All-Russia State Television and Radio Broadcasting Company
- Trade name: Russian Television and Radio
- Native name: Всероссийская государственная телевизионная и радиовещательная компания
- Formerly: Russian State Television and Radio Broadcasting Company (RTR)
- Type: Unitary enterprise
- Industry: Mass media
- Founded: 14 July 1990; 36 years ago
- Headquarters: Moscow, Russia
- Key people: Oleg Dobrodeev
- Services: Television, radio, internet
- Revenue: $518 million (2017)
- Operating income: $363 million (2017)
- Net income: $45.9 million (2017)
- Total assets: $868 million (2017)
- Total equity: $29 million (2017)
- Owner: Federal Government of Russia
- Website: vgtrk.ru www.vgtrk.com

= All-Russia State Television and Radio Broadcasting Company =

Russian national state-owned broadcaster

The All-Russia State Television and Radio Broadcasting Company (RTR), (Note: Федеральное государственное унитарное предприятие «Всероссийская государственная телевизионная и радиовещательная компания» (ВГТРК)) also known as Russia Television and Radio, (Note: Россия. Телевидение и радио) is a national state-owned broadcaster which operates a number of television and radio channels. The company, founded in 1990, is based in Moscow.

Nationwide TV and radio channels are broadcast from Moscow via regional transmitters of the Russian Television and Radio Broadcasting Network, the terrestrial transmitting network. TV and radio channels are also delivered to the regions via satellite. Regional programs are produced in regional production studios. RTR's holding company reported in December 2019 that it broadcast in 54 languages (including from local studios), up from 53 languages in 2010; this includes the moribund Nganasan language, spoken by less than 1,000 traditionally semi-nomadic people.

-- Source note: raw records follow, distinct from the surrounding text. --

Lemma decode_encodes op b m : encodes op b m → len b ≤ isize_max → decode_mutation op b = Ok m.
Proof.
  induction 1 as [d b Hd E|d b Hd E|d b Hd E|d b Hd E|d b Hd E|ids b Hd E|e b Hd E
    |index count d upsert b Hi Hn Hd E E'|index count op inner m b Hi Hn He IH E]; intros Hl.
  1-4: match type of E with
       | encode_upsert _ = _ => apply (upsert_body_reads d false false) in E
       | encode_upsert_with_timestamp _ = _ => apply (upsert_body_reads d true false) in E
       | encode_upsert_with_metadata _ = _ => apply (upsert_body_reads d false true) in E
       | _ => apply (upsert_body_reads d true true) in E
       end; [|done]; apply run_reads_end in E; [|done];
       match type of E with
       | ?x = Ok ?y => change (Upsert <$> x = Ok (Upsert y))
       end; by rewrite E.
  - apply upsert_v2_reads in E; [|done]. apply run_reads_end in E; [|done].
    change (Upsert <$> run_payload read_upsert_v2 b = Ok (Upsert (persisted d))). by rewrite E.
  - apply delete_reads in E; [|done]. apply run_reads_end in E; [|done].
    change (Delete <$> run_payload read_delete b = Ok (Delete ids)). by rewrite E.
  - apply metadata_edit_reads in E; [|done]. apply run_reads_end in E; [|done].
    change (EditMetadata <$> run_payload read_metadata_edit b = Ok (EditMetadata e)).
    by rewrite E.
  - apply upsert_v2_reads in E; [|done].
    assert (len upsert ≤ isize_max).
    { apply bind_Ok_inv in E' as (_ & _ & E'). injection E' as <-.
      rewrite !len_app, !len_u32_le in Hl. lia. }
    apply run_reads_end in E; [|done].
    change ((λ '(index, count, document), BatchMember index count document)
              <$> decode_upsert_v2_batch_member b = Ok (BatchMember index count (persisted d))).
    rewrite (decode_member_prefix index count upsert) by done.
    unfold decode_upsert_v2. by rewrite E.
  - rewrite decode_mutation_mixed. unfold encode_mixed_batch_member in E.
    apply bind_Ok_inv in E as ([] & Hp & E). apply bind_Ok_inv in E as ([] & Ho & E).
    apply bind_Ok_inv in E as (? & _ & E). injection E as <-.
    assert (is_u16 op) by (by destruct (mixed_operation_Ok _ _ Ho) as [-> | [-> | ->]]).
    unfold decode_mixed_with. rewrite (app_assoc (u32_le index)), (app_assoc (_ ++ _)).
    rewrite (run_reads _ _ _ (index, count, op)); [| |by rewrite <- !app_assoc].
    + rsimpl. rewrite slice_from_app by (autorewrite with zep_len; lia). rsimpl.
      rewrite IH; [done|]. rewrite !len_app, !len_u32_le, len_u16_le in Hl. lia.
    + rewrite <- app_assoc. read_field. read_field. rewrite Hp.
      eapply reads_bind_nil; [by apply reads_lift|].
      rewrite <- (app_nil_r (u16_le op)). read_field. rewrite Ho.
      eapply reads_bind_nil; [by apply reads_lift|apply reads_ret].
Qed.

(** ** Prepared members *)

Lemma reads_binding b : binding_ok b → ∃ enc,
  reads_end read_binding enc b ∧ len enc = 64
  ∧ ∀ r, binding_encode b = Ok r → r = enc.
Proof.
  intros (H1 & H2 & H3 & H4 & H5 & H6). eexists. split_and!;
    [|shelve|intros r H; apply bind_Ok_inv in H as (? & _ & H); injection H as <-; reflexivity].
  - unfold read_binding. do 5 (eapply reads_end_bind; [eauto with zep|]).
    destruct b as [t p f l m g].
    apply (reads_end_finish _ (Build_TransactionBinding t p f l m)). eauto with zep.
  Unshelve. by autorewrite with zep_len.
Qed.

Lemma prepared_roundtrip binding index count op body m b :
  binding_ok binding → is_u32 index → is_u32 count → encodes op body m →
  encode_prepared binding index count op body = Ok b → len b ≤ isize_max →
  decode_prepared b = Ok {| pm_binding := binding; pm_index := index; pm_count := count;
                            pm_op := op; pm_mutation := m |}.
Proof.
  intros Hb Hi Hc He H Hl. unfold encode_prepared in H.
  apply bind_Ok_inv in H as (members & Hm & H).
  destruct (negb _ || _) eqn:Hpos; [done|].
  apply bind_Ok_inv in H as (m' & Hs & H). apply bind_Ok_inv in H as (? & _ & H).
  apply bind_Ok_inv in H as (enc & Henc & H). injection H as <-.
  destruct (reads_binding binding Hb) as (enc' & Hr & H64 & Heq).
  apply Heq in Henc as <-. clear Heq.
  assert (is_u16 op ∧ m' = m) as [Ho ->].
  { unfold standalone_mutation in Hs.
    destruct (negb ((UPSERT_V1 <=? op) && (op <=? UPSERT_V2))) eqn:Hop; [done|].
    apply negb_false_iff, andb_prop in Hop as [H1%Z.leb_le H2%Z.leb_le].
    unfold UPSERT_V1, UPSERT_V2 in *. split; [unfold is_u16, u16_max; lia|].
    rewrite (decode_encodes _ _ _ He) in Hs; [by injection Hs as <-|].
    rewrite !len_app in Hl. pose proof (len_nonneg enc). pose proof (len_nonneg (append_header [])).
    rewrite !len_u32_le, len_u16_le in Hl. lia. }
  apply run_reads_end; [|done]. unfold read_prepared.
  eapply reads_end_bind; [apply reads_header|].
  eapply reads_end_bind; [by apply reads_take|].
  eapply reads_end_bind_nil.
  { apply reads_lift. unfold binding_decode.
    rewrite (run_reads_end _ _ _ Hr) by (unfold isize_max; lia). rsimpl. by rewrite Hm. }
  do 2 (eapply reads_end_bind; [eauto with zep|]). rewrite Hm.
  eapply reads_end_bind_nil; [by apply reads_lift|]. rewrite Hpos.
  eapply reads_end_bind; [eauto with zep|].
  intros pre Hpre. unfold mbind, cursor_bind, with_cursor.
  assert (remaining {| cu_bytes := pre ++ body; cu_offset := len pre |} = len body) as ->.
  { unfold remaining, saturating_sub. cbn [cu_bytes cu_offset]. rewrite len_app.
    pose proof (len_nonneg body). lia. }
  unfold read_bytes. rewrite (reads_reads_end _ _ _ (reads_take _ _ body _ eq_refl) pre Hpre).
  by rewrite Hs.
Qed.

(** ** Typing: what the decoders return is well-formed *)

Lemma yields_take_array n : yields (take_array n) (λ b, len b = n).
Proof.
  eapply yields_bind; [apply yields_take|]. intros b Hb. apply yields_lift.
  unfold read_array. intros v H. case_match; [|done]. by injection H as <-.
Qed.

(** A little-endian field has the range of its width. *)
Lemma yields_le (g : bytes → Z) n (Q : Z → Prop) :
  (∀ b, len b = n → Q (g b)) → yields (raw ← take_array n; mret (g raw)) Q.
Proof. intros H. eapply yields_bind; [apply yields_take_array|]. intros b Hb. by apply yields_ret, H. Qed.

Lemma yields_p_u16 : yields p_u16 is_u16.
Proof.
  apply (yields_le from_le). intros b Hb%from_le_bound. unfold is_u16, u16_max. lia.
Qed.
Lemma yields_p_u32 : yields p_u32 is_u32.
Proof.
  apply (yields_le from_le). intros b Hb%from_le_bound. unfold is_u32, u32_max. lia.
Qed.
Lemma yields_p_u64 : yields p_u64 is_u64.
Proof.
  apply (yields_le from_le). intros b Hb%from_le_bound. unfold is_u64, u64_max. lia.
Qed.
Lemma yields_p_u128 : yields p_u128 is_u128.
Proof. apply (yields_le from_le). intros b Hb%from_le_bound. unfold is_u128. lia. Qed.

Lemma i64_of_u64_range b : len b = 8 → is_i64 (i64_of_u64 (from_le b)).
Proof.
  intros Hb%from_le_bound. unfold i64_of_u64, is_i64.
  destruct (Z.ltb_spec (from_le b) (2 ^ 63)); lia.
Qed.

Lemma yields_p_i64 : yields p_i64 is_i64.
Proof. apply (yields_le (λ raw, i64_of_u64 (from_le raw))), i64_of_u64_range. Qed.

Lemma yields_string : yields read_string (λ b, utf8_valid b = true).
Proof.
  eapply yields_bind; [apply yields_true|]. intros b _.
  destruct (utf8_valid b) eqn:E; [by apply yields_ret|apply yields_fail].
Qed.

Lemma yields_version : yields read_version version_ok.
Proof.
  eapply yields_bind; [apply yields_p_u128|]. intros i Hi.
  eapply yields_bind; [apply yields_p_u64|]. intros r Hr. by apply yields_ret.
Qed.

Lemma yields_coordinates n : ∀ index,
  yields (read_coordinates n index) (λ v, length v = n ∧ Forall coordinate_ok v).
Proof.
  induction n as [|n IH]; intros index; cbn [read_coordinates]; [by apply yields_ret|].
  eapply yields_bind; [apply yields_p_u32|]. intros v Hv.
  destruct (f32_is_finite v) eqn:Hf; [|apply yields_fail]. cbn [negb].
  eapply yields_bind; [apply IH|]. intros vs [Hl Hvs]. apply yields_ret.
  split; [cbn; congruence|by constructor].
Qed.

Lemma yields_vector : yields read_vector (Forall coordinate_ok).
Proof.
  eapply yields_bind; [apply yields_true|]. intros n _.
  destruct (n =? 0); [apply yields_fail|].
  eapply yields_mono; [apply yields_coordinates|]. by intros v [_ H].
Qed.

Lemma yields_field {A} bitmap bit (p : PayloadM A) (Q : A → Prop) :
  yields p Q → yields (field_of bitmap bit p) (λ o, ∀ v, o = Some v → Q v).
Proof.
  intros H. unfold field_of. destruct (_ =? 0); [by apply yields_ret|].
  eapply yields_bind; [exact H|]. intros a Ha. apply yields_ret. by intros v [= <-].
Qed.

Lemma read_array_Ok n b raw : read_array n b = Ok raw → len raw = n.
Proof. unfold read_array. destruct (Z.eqb_spec (len b) n); [|done]. by intros [= <-]. Qed.

Lemma decode_metadata_value_ok k b v : decode_metadata_value k b = Ok v → metadata_value_ok v.
Proof.
  unfold decode_metadata_value. intros H.
  repeat match type of H with
  | (if bool_decide ?P then _ else _) = _ => destruct (bool_decide P)
  end; inv_checks; try done;
    repeat match goal with
    | E : read_array _ _ = Ok _ |- _ => apply read_array_Ok in E
    end; cbn [metadata_value_ok].
  - pose proof (from_le_bound _ _ H1). unfold is_u128. lia.
  - pose proof (from_le_bound _ _ H1). unfold is_u64, u64_max. lia.
  - by apply i64_of_u64_range.
  - pose proof (from_le_bound _ _ H1). unfold is_u64, u64_max. lia.
  - destruct x0; try done; by injection H as <-.
  - destruct (utf8_valid b) eqn:Hu; [|done]. by injection H as <-.
Qed.

Lemma metadata_predicate_ok m v :
  metadata_to_predicate m = Ok v → metadata_value_ok m → metadata_value_ok (predicate_to_metadata v).
Proof. destruct m; intros H; cbn in H; simplify_eq; done. Qed.

Lemma yields_typed_columns : yields decode_typed_columns (Forall column_ok).
Proof.
  eapply yields_bind; [apply yields_true|]. intros n _.
  eapply yields_mono; [apply yields_repeat|by intros vs [_ H]].
  unfold decode_typed_column. eapply yields_bind; [apply yields_p_u32|]. intros column Hc.
  do 2 (eapply yields_bind; [apply yields_true|intros ? _]).
  destruct (negb _); [apply yields_fail|].
  eapply yields_bind; [apply yields_true|intros body _].
  eapply yields_bind; [apply yields_lift|intros v Hv; apply yields_ret; split; [exact Hc|exact Hv]].
  intros v H. apply bind_Ok_inv in H as (m & Hm%decode_metadata_value_ok & Hp).
  cbn [fst snd]. by eapply metadata_predicate_ok.
Qed.

(** A document put together from decoded fields. *)
Lemma assembled_ok version vector text timestamp metadata columns :
  version_ok version → Forall coordinate_ok vector →
  (∀ t, text = Some t → utf8_valid t = true) → (∀ t, timestamp = Some t → is_i64 t) →
  (∀ c, columns = Some c → Forall column_ok c) →
  let d := apply_field with_columns columns
             (apply_field with_metadata metadata
                (apply_field with_timestamp timestamp
                   (apply_field with_text text (document_new version vector)))) in
  document_ok d ∧ id_expected_revision d = None.
Proof.
  intros Hv Hvec Ht Hs Hc. cbv zeta.
  destruct text, timestamp, metadata, columns;
    (split; [split|]); cbn; try done; try (by apply Hs); try (by apply Hc);
    intros ? [= <-]; by apply Ht.
Qed.

Lemma yields_upsert_v2 :
  yields read_upsert_v2 (λ d, document_ok d ∧ id_expected_revision d = None).
Proof.
  unfold read_upsert_v2. eapply yields_bind; [apply yields_true|]. intros bitmap _. cbv zeta.
  destruct (negb _); [apply yields_fail|].
  eapply yields_bind; [apply yields_version|]. intros version Hv.
  eapply yields_bind; [apply yields_field, yields_vector|]. intros vector Hvec.
  eapply yields_bind; [apply yields_field, yields_string|]. intros text Ht.
  eapply yields_bind; [apply yields_field, yields_p_i64|]. intros ts Hts.
  eapply yields_bind; [apply yields_true|]. intros md _.
  eapply yields_bind; [apply yields_field, yields_typed_columns|]. intros cs Hcs.
  eapply yields_bind; [apply yields_true|]. intros _ _. apply yields_ret.
  apply assembled_ok; try done. destruct vector; [by apply Hvec|constructor].
Qed.

Lemma yields_upsert_body ts md :
  yields (read_upsert_body ts md) (λ d, document_ok d ∧ id_expected_revision d = None).
Proof.
  unfold read_upsert_body. eapply yields_bind; [apply yields_true|]. intros _ _.
  eapply yields_bind; [apply yields_version|]. intros version Hv.
  eapply (yields_bind _ _ (λ t, ts = true → is_i64 t)).
  { destruct ts; [|by apply yields_ret]. eapply yields_mono; [apply yields_p_i64|done]. }
  intros t Ht. do 2 (eapply yields_bind; [apply yields_true|intros ? _]).
  destruct (_ =? 0); [apply yields_fail|].
  do 4 (eapply yields_bind; [apply yields_true|intros ? _]).
  eapply yields_bind; [apply yields_coordinates|]. intros vector [_ Hvec].
  eapply yields_bind; [apply yields_true|]. intros _ _. apply yields_ret. cbv zeta.
  assert (∀ t', (if ts then Some t else None) = Some t' → is_i64 t') as Hts.
  { destruct ts; [|done]. intros t' [= <-]. by apply Ht. }
  destruct (assembled_ok version vector None (if ts then Some t else None)
    (if md then Some a4 else None) None Hv Hvec) as [H1 H2]; [done..|].
  by destruct ts, md.
Qed.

RTR has been accused of spreading propaganda and disinformation, inciting discord and hate during the Russo-Ukrainian war. Unlike RT, it is primarily produced for internal consumption. RTR Planeta its international TV channel, was banned in Lithuania in 2015.

==History==

The first Congress of People's Deputies adopted a 21 June 1990 resolution about RSFSR media, instructing the Council of Ministers to establish the Committee for Television and Radio Broadcasting of the RSFSR. On 14 July, a Presidium of the Supreme Soviet decree established the Russian State Television and Radio Broadcasting Company. Former Moscow News deputy editor Oleg Poptsov, was appointed its first chairman.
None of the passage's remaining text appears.